Relapse and Repeat: Carell and Chalamet bolster inherently redundant addiction story in "Beautiful Boy"


Beautiful Boy (2018)
112 min., rated R.

Cinematic depictions of addiction are a dime a dozen and can be a difficult high-wire act to pull off, considering such a disease is so internal and why one relapses several times before recovery is not based on cold logic. There are so many hugs in “Beautiful Boy” that one might expect it to be the pat, maudlin Lifetime Movie treatment of addiction, but thankfully, it is more unsparing and unsentimental than that. Based on memoirs “Beautiful Boy: A Father’s Journey Through His Son’s Addiction” and “Tweak: Growing Up on Methamphetamines,” respectively, written by David Sheff and son Nic Sheff, the film never sugarcoats either experience of addiction of either the parent or the addicted child. Tasked with the responsibility to tell a story about real people who exist, Belgian writer-director Felix Van Groeningen (2013’s “The Broken Circle Breakdown”) and co-writer Luke Davies (2016’s “Lion”) rely on the two impassioned performances by Steve Carell and Timothée Chalamet—great casting, by the way, as a father and son—and some fine writing to guide the film.

Freelance journalist David Sheff (Steve Carell) has built a life in Marin County, California, with his second wife, artist Karen (Maura Tierney), and their two children. His 18-year-old son, Nic (Timothée Chalamet), from his first marriage with ex-wife Vicki (Amy Ryan), was once full of promise and bound for college, but he’s addicted to crystal meth, heroin, and opioids. Once David checks his son into rehab, Nic gets clean for 184 days. Nic assures David and Karen that he will extend his time in San Francisco in a halfway house, putting college on hold while he works. Unfortunately, not long after, David receives a call that Nic has disappeared and finds him in an alley. The cycle continues, as Nic sobers up and then finds himself tempted by prescription drugs, meets up with David, only to lie to his father that he’s not back to using and ask for money. David wants to help his son by researching addiction for himself, but as relapse is a part of recovery, Nic will have to make the change for himself.

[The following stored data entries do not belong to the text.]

Lemma run_refl a : run a a.
Proof. exists 0. constructor. Qed.
Lemma run1_run a b : run1 a b -> run a b.
Proof. intros [n H]. by exists (S n). Qed.
Lemma run_trans a b c : run a b -> run b c -> run a c.
Proof. intros [n H] [m H']. exists (n + m). by eapply adv_trans. Qed.
Lemma run1_l a b c : run1 a b -> run b c -> run1 a c.
Proof. intros [n H] [m H']. exists (n + m). by apply (adv_trans _ _ _ _ _ H H'). Qed.
Lemma run1_r a b c : run a b -> run1 b c -> run1 a c.
Proof.
  intros [n H] [m H']. exists (n + m). pose proof (adv_trans _ _ _ _ _ H H') as Q.
  by rewrite Nat.add_succ_r in Q.
Qed.
Lemma run1_read a : ch a <> zero -> run1 a (lexer_read_char a).
Proof. intros. exists 0. by apply adv_1. Qed.

Lemma run_wf a b : run a b -> lexer_wf a -> lexer_wf b.
Proof. intros [n H]. by eapply adv_wf. Qed.
Lemma run1_position a b : run1 a b -> lexer_wf a -> position a < position b.
Proof. intros [n H] Ha. rewrite (adv_position _ _ _ H Ha). lia. Qed.
Lemma run_position a b : run a b -> lexer_wf a -> position a <= position b.
Proof. intros [n H] Ha. rewrite (adv_position _ _ _ H Ha). lia. Qed.
Lemma run_frame a b : run a b -> same_frame a b.
Proof. intros [n H]. by eapply adv_frame. Qed.
Lemma run_while cond fuel lx : stops_at_end cond -> run lx (read_while cond fuel lx).
Proof. apply read_while_adv. Qed.
Lemma run1_while cond fuel lx :
  stops_at_end cond -> cond lx = true -> run1 lx (read_while cond (S fuel) lx).
Proof. apply read_while_pos. Qed.

#[export] Hint Resolve run_refl run1_run run1_read run_while : lexer.

(** A loop condition that looks at the current character only stops at the end of input. *)
Ltac stops := intros ? ?E ?Hz; cbv beta in *;
  match goal with H : ch _ = zero |- _ => rewrite H in * end; discriminate.

Lemma stops_white :
  stops_at_end (fun l => lexer_is_whitespace (ch l) && negb (Ascii.eqb (ch l) newline)).
Proof. stops. Qed.
Lemma stops_blank :
  stops_at_end (fun l => Ascii.eqb (ch l) " " || Ascii.eqb (ch l) tab
                         || Ascii.eqb (ch l) carriage_return).
Proof. stops. Qed.
Lemma stops_word : stops_at_end (fun l => lexer_is_letter (ch l) || lexer_is_digit (ch l)).
Proof. stops. Qed.
Lemma stops_digit : stops_at_end (fun l => lexer_is_digit (ch l)).
Proof. stops. Qed.
Lemma stops_hex : stops_at_end (fun l => lexer_is_hex_digit (ch l)).
Proof. stops. Qed.
Lemma stops_bin : stops_at_end (fun l => Ascii.eqb (ch l) "0" || Ascii.eqb (ch l) "1").
Proof. stops. Qed.
Lemma stops_oct : stops_at_end (fun l => in_range "0" "7" (ch l)).
Proof. stops. Qed.
Lemma stops_line :
  stops_at_end (fun l => negb (Ascii.eqb (ch l) newline) && negb (Ascii.eqb (ch l) zero)).
Proof. stops. Qed.
Lemma stops_raw :
  stops_at_end (fun l => negb (Ascii.eqb (ch l) "`") && negb (Ascii.eqb (ch l) zero)).
Proof. stops. Qed.
#[export] Hint Resolve stops_white stops_blank stops_word stops_digit stops_hex stops_bin
  stops_oct stops_line stops_raw : lexer.

Lemma skip_whitespace_run lx : run lx (lexer_skip_whitespace lx).
Proof. unfold lexer_skip_whitespace. auto with lexer. Qed.

Lemma digits_run lx : run lx (digits lx).
Proof. unfold digits. auto with lexer. Qed.

(** Nonzero facts about the current character from the tests the code makes. *)
Ltac nonzero := solve [ let Z := fresh in intros Z;
  repeat match goal with
         | H : context [ch _] |- _ => progress (rewrite Z in H)
         end; try discriminate; congruence | congruence | done ].

Lemma scan_string_body_run fuel lx : run lx (scan_string_body fuel lx).
Proof.
  revert lx. induction fuel as [|f IH]; intros lx; simpl; [auto with lexer|].
  destruct (_ || _) eqn:E; [auto with lexer|]. chars.
  destruct (Ascii.eqb (ch lx) "\"); [|eauto using run_trans with lexer].
  eapply run_trans; [apply run1_run, run1_read; done|].
  destruct (Ascii.eqb (ch (lexer_read_char lx)) zero) eqn:E2; [apply IH|]. chars.
  eapply run_trans; [apply run1_run, run1_read; done | apply IH].
Qed.

Lemma skip_block_comment_run fuel lx : run lx (skip_block_comment fuel lx).
Proof.
  revert lx. induction fuel as [|f IH]; intros lx; simpl; [auto with lexer|].
  destruct (Ascii.eqb (ch lx) zero) eqn:E; [auto with lexer|]. chars.
  destruct (_ && _) eqn:E2; chars.
  - exists 2. by eapply adv_2.
  - eapply run_trans; [apply run1_run, run1_read; done | apply IH].
Qed.

Lemma read_escape_tail_run n lx : run lx (read_escape_tail n lx).
Proof.
  revert lx. induction n as [|n IH]; intros lx; simpl; [auto with lexer|].
  destruct (_ && _) eqn:E; [|auto with lexer]. chars.
  eapply run_trans; [apply run1_run, run1_read; done | apply IH].
Qed.

Lemma read_string_run1 lx : ch lx <> zero -> run1 lx (lexer_read_string lx).2.
Proof.
  intros H. unfold lexer_read_string. set (l1 := lexer_read_char lx).
  pose proof (scan_string_body_run (S (left_to_read l1)) l1) as Hs.
  set (l2 := scan_string_body _ l1) in *.
  destruct (negb _) eqn:E; simpl; [eauto using run1_l with lexer|]. chars.
  destruct (decode_escapes _); simpl; [|eauto using run1_l with lexer].
  eapply run1_l; [by apply run1_read|]. eapply run_trans; [exact Hs|].
  apply run1_run, run1_read. rewrite E. done.
Qed.

Lemma read_raw_string_run1 lx : ch lx <> zero -> run1 lx (lexer_read_raw_string lx).2.
Proof.
  intros H. unfold lexer_read_raw_string. set (l1 := lexer_read_char lx).
  pose proof (run_while _ (S (left_to_read l1)) l1 stops_raw) as Hs.
  set (l2 := read_while _ _ l1) in *.
  destruct (negb (Ascii.eqb (ch l2) _)) eqn:E; simpl; [eauto using run1_l with lexer|]. chars.
  eapply run1_l; [by apply run1_read|]. eapply run_trans; [exact Hs|].
  apply run1_run, run1_read. rewrite E. done.
Qed.

Lemma read_char_literal_run1 lx : ch lx <> zero -> run1 lx (lexer_read_char_literal lx).2.
Proof.
  intros H. unfold lexer_read_char_literal. set (l1 := lexer_read_char lx).
  match goal with |- context [negb (Ascii.eqb (ch ?x) "'")] => set (l2 := x) end.
  assert (run l1 l2) as Hs.
  { subst l2. destruct (Ascii.eqb (ch l1) "\") eqn:E; chars.
    - eapply run_trans; [apply run1_run, run1_read; rewrite E; done|].
      destruct (negb (Ascii.eqb (ch (lexer_read_char l1)) zero)) eqn:E2; chars.
      + eapply run_trans; [apply run1_run, run1_read; done | apply read_escape_tail_run].
      + apply read_escape_tail_run.
    - destruct (negb _) eqn:E2; chars; auto with lexer. }
  destruct (negb (Ascii.eqb (ch l2) _)) eqn:E; simpl; [eauto using run1_l with lexer|]. chars.
  eapply run1_l; [by apply run1_read|]. eapply run_trans; [exact Hs|].
  apply run1_run, run1_read. rewrite E. done.
Qed.

Lemma read_integer_part_run1 lx : lexer_is_digit (ch lx) = true -> run1 lx (read_integer_part lx).
Proof.
  intros Hd. unfold read_integer_part. destruct (_ && _) eqn:E.
  - chars.
    assert (ch (lexer_read_char lx) <> zero) as Hn.
    { rewrite ch_read_char. intros Hz. rewrite Hz in *. discriminate. }
    eapply run1_l; [apply run1_read; intros Hz; rewrite Hz in Hd; discriminate|].
    eapply run_trans; [by apply run1_run, run1_read|].
    repeat case_match; auto with lexer.
  - unfold digits. by apply run1_while; [apply stops_digit|].
Qed.

Lemma read_fraction_run lx : run lx (read_fraction lx).2.
Proof.
  unfold read_fraction. destruct (_ && _) eqn:E; simpl; [|auto with lexer]. chars.
  eapply run_trans; [|apply digits_run]. apply run1_run, run1_read.
  match goal with H : ch lx = _ |- _ => rewrite H end. done.
Qed.
Lemma switch_spells p lx :
  lexer_wf lx -> lexer_is_whitespace (ch lx) = false -> step_spells lx (lex_switch p lx).
Proof.
  intros Hwf Hblank. unfold lex_switch. destruct (Ascii.eqb (ch lx) zero) eqn:Hz; chars.
  { simpl. by rewrite (proj1 (rest_nil _ Hwf) Hz). }
  rename Hz into Hne. destruct (Ascii.eqb (ch lx) newline) eqn:Hn.
  { pose proof Hn as En. apply aeqb_true in En. unfold lex_newline, step_spells, spells.
    rewrite (rest_cons _ Hwf Hne), Hn. repeat case_match; simpl in *; simplify_eq; done. }
  destruct (Ascii.eqb (ch lx) "034" || Ascii.eqb (ch lx) "`") eqn:Hq.
  { assert (forall t l, tok_type t = TOKEN_STRING \/ tok_type t = TOKEN_ERROR -> step_spells lx (Emit t l))
      as Hs. { intros t l H. unfold step_spells, spells. by rewrite (rest_cons _ Hwf Hne), Hn, Hq. }
    apply orb_true_iff in Hq as [E|E]; apply aeqb_true in E; rewrite E; simpl.
    - unfold lex_string. destruct (lexer_read_string lx) as [[]]; apply Hs; simpl; auto.
    - unfold lex_raw_string. destruct (lexer_read_raw_string lx) as [[]]; apply Hs; simpl; auto. }
  destruct (Ascii.eqb (ch lx) "'") eqn:Hc.
  { pose proof Hc as E. apply aeqb_true in E. rewrite E. simpl. unfold lex_char.
    destruct (lexer_read_char_literal lx) as [o l].
    destruct (o ≫= lexer_decode_char_value); unfold step_spells, spells;
      rewrite (rest_cons _ Hwf Hne), Hn, Hq, Hc; simpl; auto. }
  assert (Ascii.eqb (ch lx) newline = false /\ Ascii.eqb (ch lx) "034" || Ascii.eqb (ch lx) "`" = false /\
    Ascii.eqb (ch lx) "'" = false) as Hplain by done.
  apply orb_false_iff in Hq as [Hq1 Hq2]. rewrite Hq1, Hq2.
  repeat match goal with
  | |- step_spells _ (if Ascii.eqb (ch lx) ?c then _ else _) =>
      destruct (Ascii.eqb (ch lx) c) eqn:?; chars
  end;
  try (unfold lex_lparen, lex_rparen, lex_lbrace, lex_rbrace, lex_colon, lex_plus, lex_minus, lex_star,
    lex_percent, lex_slash, lex_equal, lex_bang, lex_less, lex_greater, lex_amp, lex_bar, lex_caret,
    lex_dot; spell_case Hwf Hne Hplain Hblank).
  unfold lex_default. destruct (lexer_is_letter (ch lx)) eqn:E1.
  { pose proof (read_identifier_run1 _ E1) as Hr. unfold lexer_read_identifier in *. cbn [snd] in Hr.
    cbv beta iota zeta. eapply (spells_slice p lx Hwf Hne Hplain Hblank); [exact Hr|reflexivity]. }
  destruct (lexer_is_digit (ch lx)) eqn:E2.
  { pose proof (read_number_run1 _ E2) as Hr. unfold lexer_read_number in *.
    destruct (read_fraction _) as [fr l2]. destruct (read_exponent l2) as [ex l3]. cbn [snd] in Hr.
    cbv beta iota zeta. eapply (spells_slice p lx Hwf Hne Hplain Hblank); [exact Hr|reflexivity]. }
  eapply (spells_plain lx Hwf Hne Hplain Hblank); [reflexivity|discriminate|].
  by apply (prefix_1 lx Hwf Hne).
Qed.

Lemma skip_whitespace_stops lx : lexer_wf lx ->
  lexer_is_whitespace (ch (lexer_skip_whitespace lx)) = false.
Proof.
  intros Hwf.
  pose proof (read_while_done _ (S (left_to_read lx)) lx stops_white Hwf ltac:(lia)) as H. simpl in H.
  apply andb_false_iff in H as [H|H]; [done|]. apply negb_false_iff, aeqb_true in H.
  unfold lexer_skip_whitespace. simpl. by rewrite H.
Qed.

Lemma next_token_loop_spells fuel lx t l : lexer_wf lx -> next_token_loop fuel lx = Some (t, l) ->
  spells (drop (offset (tok_pos t)) (take (strlen (input lx)) (input lx))) t.
Proof.
  revert lx. induction fuel as [|f IH]; intros lx Hwf H; [done|]. simpl in H.
  pose proof (skip_whitespace_run lx) as Hr. pose proof (skip_whitespace_stops lx Hwf) as Hb.
  set (l0 := lexer_skip_whitespace lx) in *.
  pose proof (run_wf _ _ Hr Hwf) as H0. pose proof (sf_input _ _ (run_frame _ _ Hr)) as Hin.
  pose proof (switch_ok (pos l0) l0 H0) as Hs. pose proof (switch_spells (pos l0) l0 H0 Hb) as Hsp.
  assert (rest l0 = drop (offset (pos l0)) (take (strlen (input lx)) (input lx))) as Hrest.
  { unfold rest. by rewrite (wf_pos _ H0), (wf_length _ H0), Hin. }
  destruct (lex_switch (pos l0) l0) as [t' l'|t' l'|l']; simpl in Hs, Hsp.
  - injection H as -> <-. rewrite Hrest in Hsp.
    destruct Hs as [(_&_&->)|(Ht&_)]; [done|]. by rewrite Ht.
  - injection H as -> ->. rewrite Hrest in Hsp. destruct Hs as (Ht&_). by rewrite Ht.
  - destruct Hs as (Hw&Hi&_). rewrite <- Hin, <- Hi. by apply IH.
Qed.

Lemma lex_all_spells fuel lx ts l : lexer_wf lx -> lex_all fuel lx = Some (ts, l) ->
  Forall (fun t => spells (drop (offset (tok_pos t)) (take (strlen (input lx)) (input lx))) t) ts.
Proof.
  revert lx ts. induction fuel as [|f IH]; intros lx ts Hwf H; [done|]. simpl in H.
  destruct (lexer_next_token lx) as [[t l1]|] eqn:E; [|done].
  pose proof (next_token_loop_spells _ _ _ _ Hwf E) as Ht.
  destruct (lexer_next_token_ok lx Hwf) as (t'&l'&p&E'&Hw&Hi&_). rewrite E in E'. injection E' as <- <-.
  destruct (token_eqb _ _); [injection H as <- <-; by constructor|].
  destruct (lex_all f l1) as [[ts' l2]|] eqn:E2; [|done]. injection H as <- <-.
  constructor; [done|]. rewrite <- Hi. by apply (IH l1).
Qed.

(** C2: diagnostics point at the right place: at a token's offset the text spells the token (its
    literal is the text there and does not begin with a blank; a string, raw string or rune begins with
    its quote, an inserted semicolon with the line break, EOF stands at the end), its line and column
    are those of that byte, read off the text (1 + the newlines before it; 1 + the bytes since the last
    newline), and they are bounded by the offset, so the [int] fields cannot overflow on a source below
    2 GiB. *)
Theorem tokenize_positions src ts l :
  tokenize src = Some (ts, l) ->
  Forall (fun t => let i := offset (tok_pos t) in
    i <= strlen src /\ spells (drop i (take (strlen src) src)) t /\
    tok_pos t = source_position src i /\
    (1 <= line (tok_pos t) /\ 1 <= column (tok_pos t) /\
     line (tok_pos t) + column (tok_pos t) <= Z.of_nat i + 2)%Z) ts.
Proof.
  intros H. destruct (tokenize_ok src) as (ts'&eof&l'&H'&_&_&Hf&_).
  pose proof (lex_all_spells _ _ _ _ (lexer_new_wf src) H) as Hs.
  assert (input (lexer_new src) = src) as Hi by done. rewrite Hi in Hs.
  rewrite H in H'. injection H' as -> ->. eapply Forall_impl; [apply Forall_and; split; [exact Hf|exact Hs]|].
  simpl. intros t [[Hle E] Hsp]. pose proof (strlen_le src). split_and!; [done|done|done|..].
  all: rewrite E; pose proof (source_position_bound src (offset (tok_pos t)) ltac:(lia)); simpl in *; lia.
Qed.

Definition positions_example : list ascii := list_ascii_of_string "x ="  ++ [newline] ++
  list_ascii_of_string "  yy+1".

Lemma tokenize_positions_witness :
  exists ts l, tokenize positions_example = Some (ts, l) /\ length ts = 6 /\
  Forall (fun t => let i := offset (tok_pos t) in
    i <= strlen positions_example /\
    spells (drop i (take (strlen positions_example) positions_example)) t /\
    tok_pos t = source_position positions_example i /\
    (1 <= line (tok_pos t) /\ 1 <= column (tok_pos t) /\
     line (tok_pos t) + column (tok_pos t) <= Z.of_nat i + 2)%Z) ts.
Proof.
  eexists _, _. split; [vm_compute; reflexivity|]. split; [reflexivity|].
  eapply tokenize_positions. vm_compute. reflexivity.
Defined.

By nature, a film about addiction can be a long, redundant process full of fallibility, and that repetitiveness seems to be inherent and necessary to capture the hard truths. Similar in form to Groeningen’s “The Broken Circle Breakdown,” “Beautiful Boy” employs a sprawling, non-linear storytelling structure, weaving in time through memories of better times between David and Nic (played by Kue Lawrence, as 4 and 6-year-old Nic, and Jack Dylan Grazer, as 12-year-old Nic). The choice of framing the story out of order (and sometimes with flashbacks within flashbacks) and conveying both points of view is certainly ambitious, but it’s more often frustrating and distracting, at times distancing one’s emotional connection with this aching portrait of a family in crisis. This is where the authentic performances pick up the slack of the storytelling. 

Continuing to prove he is not just a flash-in-the-pan star but a magnetic, endlessly watchable and instinctive actor in tune with his craft, Timothée Chalamet (2017’s “Call Me By Your Name”) is strong again here, putting in vulnerable, raw-to-the-bone work as Nic Sheff, a smart, charming young man who had so much going for him but keeps digging himself deeper into a downward spiral just when he’s doing so well. He captures the twitchiness, the desperation, and the charisma to get what he wants as an addict. No longer surprising to find in dramatic roles, Steve Carell is vividly anguished and affecting as David, who loves his son so much that in an effort to understand Nic’s addiction even experiments once with cocaine and then eventually feels defeated, realizing that he can’t fix his son. “I love you more than everything,” David tells Nic at a young age, and thereon, “everything” becomes their shared word, even when David grows to no longer recognize the boy sitting across from him at their favorite diner. The film is beautifully acted without exception, even if the two mother figures in the film are standard and only get to be supportive. As Karen, Maura Tierney brings more depth to her part than what was probably written on the page, and she gets to be a bit more of an active participant when Nic and his newly addicted girlfriend (Kaitlyn Dever) break into David and Karen’s house. Amy Ryan, mostly relegated to phone calls, does everything she can to sell the heartbreak of Vicki, Nic’s absentee mother and David’s ex-wife who has her own life in Los Angeles, in the same way the character can only do so much to help Nic.

Inevitably, a cyclical story about addiction can only really go one of two ways: the addict either gets clean by the end, or the addict does not. Wrenchingly tough to take, as it should be, but not unremittingly morose, “Beautiful Boy” has the integrity to not conclude with quick fixes or even much catharsis, just a tinge of hope, and even if the film doesn’t locate any fresh insights, it is deftly performed and heartbreaking nonetheless. Carell and Chalamet both have what it takes to deeply move the viewer, but the film should be more devastating than it is.